Quanto al Galateo invertito dello spam builder
che Andrea Monti con una bella immagine evoca nel suo commento del numero scorso
di InterLex, che ho apprezzato e analizzato con interesse, mi viene in mente una
cosa: un principio fondamentale che Monsignor Della Casa indicava come un
precetto era quello per cui "le azioni si devono fare non a proprio
arbitrio ma per il piacere di coloro coi quali si è in compagnia". Credo
che questo sia il fondamento sul quale oggi come in futuro si deve fondare la
corretta comunicazione interattiva, che non può esistere se si suscita fastidio
nel proprio interlocutore.

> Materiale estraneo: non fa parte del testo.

Definition handleAdminConfigInput (userId text adminStateJson : string) (env : Env)
    : M unit :=
  match JSON_parse_state adminStateJson with
  | None => throw "SyntaxError"
  | Some adminState =>
      let key := AdminState.key adminState in
      if bool_decide (Js.toLowerCase text = "/cancel") then
        dbAdminStateDelete userId;;
        say userId "✅ 编辑已取消。";;
        handleAdminConfigStart userId env
      else if bool_decide (AdminState.action adminState = "awaiting_input")
              && Js.truthy key then
        let finalValue :=
          if bool_decide (key = "verif_a") || bool_decide (key = "block_threshold")
          then Js.trim text else text in
        if bool_decide (key = "block_keywords_add") then
          blockKeywords ← getBlockKeywords env;
          let newKeyword := Js.trim finalValue in
          successMsg ←
            (if Js.truthy newKeyword && negb (Js.includes blockKeywords newKeyword) then
               dbConfigPut "block_keywords"
                 (JSON_stringify_keywords (blockKeywords ++ [newKeyword]));;
               mret ("✅ 屏蔽关键词 <code>" +:+ escapeHtml newKeyword +:+ "</code> 已添加。")
             else mret "⚠️ 屏蔽关键词未添加，内容为空或已存在。");
          dbAdminStateDelete userId;;
          telegramApi (sendMessage userId successMsg None (Some "HTML") None);;
          handleAdminKeywordBlockMenu userId "0" env
        else if bool_decide (key = "keyword_responses_add") then
          rules ← getAutoReplyRules env;
          successMsg ←
            match Js.split "===" finalValue with
            | [p0; p1] =>
                if Js.truthy (Js.trim p0) && Js.truthy (Js.trim p1) then
                  i ← fresh_id;
                  let newRule :=
                    {| Rule.keywords := Js.trim p0; Rule.response := Js.trim p1;
                       Rule.id := i |} in
                  dbConfigPut "keyword_responses"
                    (JSON_stringify_rules (rules ++ [newRule]));;
                  mret ("✅ 自动回复规则已添加。关键词: <code>"
                        +:+ escapeHtml (Rule.keywords newRule) +:+ "</code>")
                else
                  mret "⚠️ 自动回复规则未添加。请确保格式正确：<code>关键词===回复内容</code>"
            | _ =>
                mret "⚠️ 自动回复规则未添加。请确保格式正确：<code>关键词===回复内容</code>"
            end;
          dbAdminStateDelete userId;;
          telegramApi (sendMessage userId successMsg None (Some "HTML") None);;
          handleAdminAutoReplyMenu userId "0" env
        else
          dbConfigPut key finalValue;;
          dbAdminStateDelete userId;;
          telegramApi (sendMessage userId (updated_notice key finalValue)
                         None (Some "HTML") None);;
          let next := nextMenuAction key in
          if bool_decide (next = "config:menu:base") then
            handleAdminBaseConfigMenu userId "0" env
          else if bool_decide (next = "config:menu:autoreply") then
            handleAdminAutoReplyMenu userId "0" env
          else if bool_decide (next = "config:menu:keyword") then
            handleAdminKeywordBlockMenu userId "0" env
          else handleAdminConfigStart userId env
      else
        dbAdminStateDelete userId;;
        say userId "⚠️ 状态错误，已重置。请重新使用 /start 访问菜单。"
  end.

(** *** Relay of a private message into the user's topic *)

Definition topic_of (t : option string) : option string :=
  match t with
  | Some s => if Js.truthy s then Some s else None
  | None => None
  end.

Definition create_failed : string :=
  "抱歉，无法连接客服（创建话题失败）。请稍后再试。".
Definition forward_failed : string :=
  "抱歉，消息转发失败（请稍后再试或联系管理员）。".
Definition recreate_failed : string :=
  "抱歉，无法创建新的客服话题（请稍后再试）。".

Definition createTopicForUser (message : Message.t) (isBlocked : bool) (env : Env)
    : M string :=
  let userDetails := Message.from message in
  let date := Message.date message in
  let p := getUserInfo userDetails date in
  newTopic ← telegramApi (createForumTopic (ADMIN_GROUP_ID env) (topicName p));
  match newTopic with
  | None => throw "TypeError"
  | Some newTopicId =>
      let newInfo :=
        {| name := rawName p; username := rawUsername p;
           first_message_timestamp := date |} in
      dbUserUpdate (userId p) [Set_topic_id (Some newTopicId); Set_user_info newInfo];;
      telegramApi (sendMessage (ADMIN_GROUP_ID env) (infoCard p) (Some newTopicId)
                     (Some "HTML") (Some (getInfoCardButtons (userId p) isBlocked)));;
      mret newTopicId
  end.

Nessuna inversione di regole, quindi, per quello che
mi risulta. Anzi.
Questo per sottolineare che lo spamming con la comunicazione
commerciale indirizzata e con il direct marketing non ha proprio niente a
che spartire. Purtroppo spesso si verifica questa spiacevole e grossolana
sovrapposizione (è il caso ad esempio del doppio intervento di Andrea Putignani
ospitato da Interlex ed intitolato Consenso, informativa
e direct marketing, studio assai informato ma sorprendentemente dedicato, a
dispetto del titolo, a tutto fuorché al direct marketing, ancora una
volta confuso con lo spamming).
Ma questo è un altro discorso che un giorno o l'altro varrà la pena di
iniziare seriamente. E senza pregiudizi.